**PROBLEM DESCRIPTION:** Could you copy each line of the listing below that has the word "Record"?

**ENTRIES PROVIDED:**
(* ===== verification/Gestalt.v ===== *)
(** * Services: daf/ServiceGestalt

    A gestalt is ACE's repository of services with a map of descriptors beside it.
    Loading, suspending, resuming and removing a service are activities that run on a
    thread of the task executor while the caller waits for the result; one that takes
    too long goes on after the caller has given up, so activities that are still to
    run or in the middle are part of the state.  Suspending and resuming share the lock of
    the descriptors, so these activities interleave, step by step; loading and removing
    have it for themselves.  ACE's repository and its processing of directives are
    the class [AceGestalt], its documented behaviour [AceGestaltLaws]. *)

From S2P Require Import Prelude CString Text Properties.
From Stdlib Require Import Ascii.

(** The values of [errno] the code sets or tests. *)
Inductive errno := Enone | EINVAL | ENOLCK | EEXIST | EACCES | ENOTSUP | ENOEXEC | ENOENT | ETIME | Eother (n : Z).

#[export] Instance errno_eq_dec : EqDecision errno.
Proof. solve_decision. Defined.

(** ** Directives *)

(** daf/ServiceGestalt.cpp:534-561 [ServiceGestalt::static_directive]. [classic] is ACE_USES_CLASSIC_SVC_CONF; [std::ends] adds a NUL. *)
Definition static_directive (classic : bool) (ident parameters : text) : text :=
  (if classic then
     str "static " ++ ident ++ str " " ++ [DQUOTE] ++ parameters ++ [DQUOTE]
   else
     str "<ACE_Svc_Conf>" ++ str "<static id=" ++ [DQUOTE] ++ ident ++ [DQUOTE]
     ++ (if bool_decide (parameters <> []) then str " params=" ++ [DQUOTE] ++ parameters ++ [DQUOTE] else [])
     ++ str "/>" ++ str "</static>" ++ str "</ACE_Svc_Conf>")
  ++ [NUL].

(** daf/ServiceGestalt.cpp:564-600 [ServiceGestalt::dynamic_directive]. *)
Definition dynamic_directive (classic : bool) (ident libpathname objectclass parameters : text) : text :=
  (if classic then
     str "dynamic " ++ ident ++ str " Service_Object * " ++ libpathname ++ str ":" ++ objectclass
     ++ str "() " ++ [DQUOTE] ++ parameters ++ [DQUOTE]
   else
     str "<ACE_Svc_Conf>" ++ str "<dynamic id=" ++ [DQUOTE] ++ ident ++ [DQUOTE]
     ++ str " type=" ++ [DQUOTE] ++ str "Service_Object" ++ [DQUOTE] ++ str ">"
     ++ str "<initializer path=" ++ [DQUOTE] ++ libpathname ++ [DQUOTE]
     ++ str " init=" ++ [DQUOTE] ++ objectclass ++ [DQUOTE]
     ++ (if bool_decide (parameters <> []) then str " params=" ++ [DQUOTE] ++ parameters ++ [DQUOTE] else [])
     ++ str "/>" ++ str "</dynamic>" ++ str "</ACE_Svc_Conf>")
  ++ [NUL].

(** The directives that name a service and nothing else. *)
Definition verb_directive (classic : bool) (verb ident : text) : text :=
  (if classic then verb ++ str " " ++ ident
   else str "<ACE_Svc_Conf>" ++ str "<" ++ verb ++ str " id=" ++ [DQUOTE] ++ ident ++ [DQUOTE] ++ str ">"
        ++ str "</" ++ verb ++ str ">" ++ str "</ACE_Svc_Conf>")
  ++ [NUL].

(** daf/ServiceGestalt.cpp:603-618 [ServiceGestalt::suspend_directive]. *)
Definition suspend_directive (classic : bool) (ident : text) : text := verb_directive classic (str "suspend") ident.
(** daf/ServiceGestalt.cpp:621-636 [ServiceGestalt::resume_directive]. *)
Definition resume_directive (classic : bool) (ident : text) : text := verb_directive classic (str "resume") ident.
(** daf/ServiceGestalt.cpp:639-654 [ServiceGestalt::remove_directive]. *)
Definition remove_directive (classic : bool) (ident : text) : text := verb_directive classic (str "remove") ident.

(** ** Names and paths *)

(** daf/ServiceGestalt.cpp:42-42 [INVALID_IDENT_CHARS]. *)
Definition INVALID_IDENT_CHARS : text := str " :.#%*~-(){}\" ++ [QUOTE; DQUOTE].

(** daf/ServiceGestalt.cpp:188-200 [ServiceGestalt::loadStatic]. The test of a trimmed name, repeated by every operation. *)
Definition bad_ident (svc_ident : text) : bool :=
  bool_decide (svc_ident = []) || bool_decide (is_Some (find_any INVALID_IDENT_CHARS svc_ident)).

(** daf/ServiceGestalt.cpp:44-47 [get_activity_timeout]. Milliseconds; [seconds] is the value of the property. *)
Definition get_activity_timeout `{AceMinMax} (min_timeout max_timeout seconds : Z) : Z :=
  1000 * ace_range min_timeout max_timeout seconds.

(** daf/ServiceGestalt.cpp:270-277 [ServiceGestalt::loadDynamic]. What is stripped from the ends of a library path. *)
Definition lib_strips (c : ascii) : bool :=
  bool_decide (c = DQUOTE) || bool_decide (c = QUOTE) || bool_decide (c = SPACE) || iscntrl c.

(** daf/ServiceGestalt.cpp:268-297 [ServiceGestalt::loadDynamic]. The loop that cleans up a library path, from [pos] on. *)
Fixpoint clean_lib (pos : nat) (svc_libpath : text) : text :=
  match pos with
  | O => svc_libpath
  | S pos =>
      if lib_strips (char_at svc_libpath 0) then clean_lib pos (drop 1 svc_libpath)
      else if (0 <? pos)%nat then
        if lib_strips (char_at svc_libpath pos)
        then clean_lib pos (take pos svc_libpath ++ drop (S pos) svc_libpath)
        else (uncontrol <$> take pos svc_libpath) ++ drop pos svc_libpath
      else svc_libpath
  end.

(** ** State *)

Definition LOAD_STATIC : Z := 2.
Definition LOAD_DYNAMIC : Z := 4.
Definition LOAD_OBJECT : Z := 8.
Definition LOAD_ACTIVE : Z := 64.

(** daf/ServiceGestalt.h:147-169 [ServiceGestalt::ServiceDescriptor]. *)
Record descriptor := Descriptor {
  ident_ : text;
  libpathname_ : text;
  objectclass_ : text;
  parameters_ : text;
  loadtime_ : Z;
  loadflags_ : Z;
}.

Definition with_flags (f : Z -> Z) (d : descriptor) : descriptor :=
  Descriptor (ident_ d) (libpathname_ d) (objectclass_ d) (parameters_ d) (loadtime_ d) (f (loadflags_ d)).
(** [ACE_SET_BITS(loadflags_, LOAD_ACTIVE)] and [ACE_CLR_BITS]. *)
Definition set_active_flag : descriptor -> descriptor := with_flags (fun n => Z.lor n LOAD_ACTIVE).
Definition clr_active_flag : descriptor -> descriptor := with_flags (fun n => Z.ldiff n LOAD_ACTIVE).
Definition flag_active (d : descriptor) : bool := Z.testbit (loadflags_ d) 6.

(** [ACE_Service_Type]: what the code asks of an entry of the repository. *)
Record svc_type := SvcType { active : bool; fini_called : bool }.

(** [ACE_Service_Gestalt] and its repository: finding an entry by name, suspended ones
    included; the names in the repository's order; setting an entry's state; and
    processing the directive of a text, with the number of errors and the [errno] it
    leaves, if it sets one. *)
Class AceGestalt (G : Type) := {
  ace_find : G -> text -> option svc_type;
  ace_names : G -> list text;
  ace_set_active : text -> bool -> G -> G;
  ace_process : text -> G -> G * Z * option errno;
}.

(** daf/ServiceGestalt.h:292-309 [ServiceGestalt::ServiceDescriptors]. *)
Record gestalt (G : Type) := Gestalt { ace : G; descriptors : gmap text descriptor }.
Arguments Gestalt {G} ace descriptors.
Arguments ace {G} g.
Arguments descriptors {G} g.

(** daf/ServiceGestalt.cpp:110-145 [LoadActivity]. And the other activities. *)
Inductive activity :=
| LoadStaticActivity (sd_ : descriptor)
| LoadDynamicActivity (sd_ : descriptor)
| SuspendActivity (ident : text)
| ResumeActivity (ident : text)
| RemoveActivity (ident : text).

(** How an activity goes for its caller: it runs before the timeout, with or without
    the descriptors' lock; the caller gives up, because of the timeout or an interruption, when
    [steps] of its steps are done; the task executor refuses it. *)
Inductive execution := InTime (lock : bool) | TimedOut (steps : nat) | Interrupted (steps : nat) | Refused.

(** Where the thread of an activity is: in front of the lock of the descriptors; or, for a suspend or a resume, which share that lock, in front of
    one of its accesses to what others change: the processing of the directive, the flag of the descriptor, the state that is put back when the
    directive failed. *)
Inductive progress :=
| Queued (act : activity)
| Checked (on : bool) (ident : text) (e : errno)
| Directed (on : bool) (ident : text) (e : errno)
| Failed (on : bool) (ident : text) (r : Z) (e : errno).

(** What a step leads to: the next place, or the result and the error of the activity. *)
Inductive stage := Going (p : progress) | Over (result_ : Z) (error_ : errno).

(** Whether a thread holds the lock, between two of its steps. *)
Definition midway (p : progress) : bool := match p with Queued _ => false | _ => true end.

(** Whether it needs the lock for itself. *)
Definition exclusive (p : progress) : bool :=
  match p with Queued (LoadStaticActivity _ | LoadDynamicActivity _ | RemoveActivity _) => true | _ => false end.

(** [late]: activities nobody waits for any more, still to run or in the middle. *)
Record system (G : Type) := System { home : gestalt G; late : list progress }.
Arguments System {G} home late.
Arguments home {G} s.
Arguments late {G} s.

Section gestalt.
Context {G : Type} `{AceGestalt G} (classic : bool).
Implicit Types (g : gestalt G) (s : system G).

Definition with_ace (a : G) g : gestalt G := Gestalt a (descriptors g).
Definition with_descriptors (m : gmap text descriptor) g : gestalt G := Gestalt (ace g) m.

(** ** Activities

    Each takes the [errno] of the thread it runs on and gives the gestalt, [result_]
    and [error_]. *)

(** daf/ServiceGestalt.cpp:698-702 [ServiceGestalt::ServiceActivity::process_directive]. *)
Definition process_directive (directive : text) (e : errno) g : gestalt G * Z * errno :=
  let '(a, r, e') := ace_process (c_str directive) (ace g) in (with_ace a g, r, default e e').

(** [this->gestalt_->find(ident.c_str(), &svc_type, false)]. *)
Definition find (ident : text) g : option svc_type := ace_find (ace g) (c_str ident).

(** daf/ServiceGestalt.cpp:725-750 [LoadActivity::run]. *)
Definition LoadActivity_run (lock : bool) (directive : text) (sd_ : descriptor) (e : errno) g : gestalt G * Z * errno :=
  if negb lock then (g, -1, ENOLCK)
  else match find (ident_ sd_) g with
  | Some _ => (g, -1, EEXIST)
  | None =>
      let '(g, r, e) := process_directive directive e g in
      if negb (r =? 0) then (g, r, e)
      else match descriptors g !! ident_ sd_ with
           | Some _ => (g, r, e)
           | None => (with_descriptors (<[ident_ sd_ := set_active_flag sd_]> (descriptors g)) g, r, e)
           end
  end.

(** daf/ServiceGestalt.cpp:753-825 [SuspendActivity::run]. And [ResumeActivity::run], which is the same with [on] for the
    state to reach. *)
Definition switch_run (on lock : bool) (ident : text) (e : errno) g : gestalt G * Z * errno :=
  if negb lock then (g, -1, ENOLCK)
  else match find ident g with
  | None => (g, -1, EEXIST)
  | Some svc_type =>
      if fini_called svc_type then (g, -1, EACCES)
      else if Bool.eqb (active svc_type) on then (g, 0, Enone)
      else
        let '(g, r, e) :=
          process_directive (if on then resume_directive classic ident else suspend_directive classic ident) e g in
        if negb (r =? 0) then
          (with_ace (ace_set_active (c_str ident) (negb on) (ace g)) g, r, if decide (e = EINVAL) then ENOTSUP else e)
        else (with_descriptors (alter (if on then set_active_flag else clr_active_flag) ident (descriptors g)) g, r, e)
  end.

**FINISHED EXERCISE:**
Record descriptor := Descriptor {
Record svc_type := SvcType { active : bool; fini_called : bool }.
Record gestalt (G : Type) := Gestalt { ace : G; descriptors : gmap text descriptor }.
Record system (G : Type) := System { home : gestalt G; late : list progress }.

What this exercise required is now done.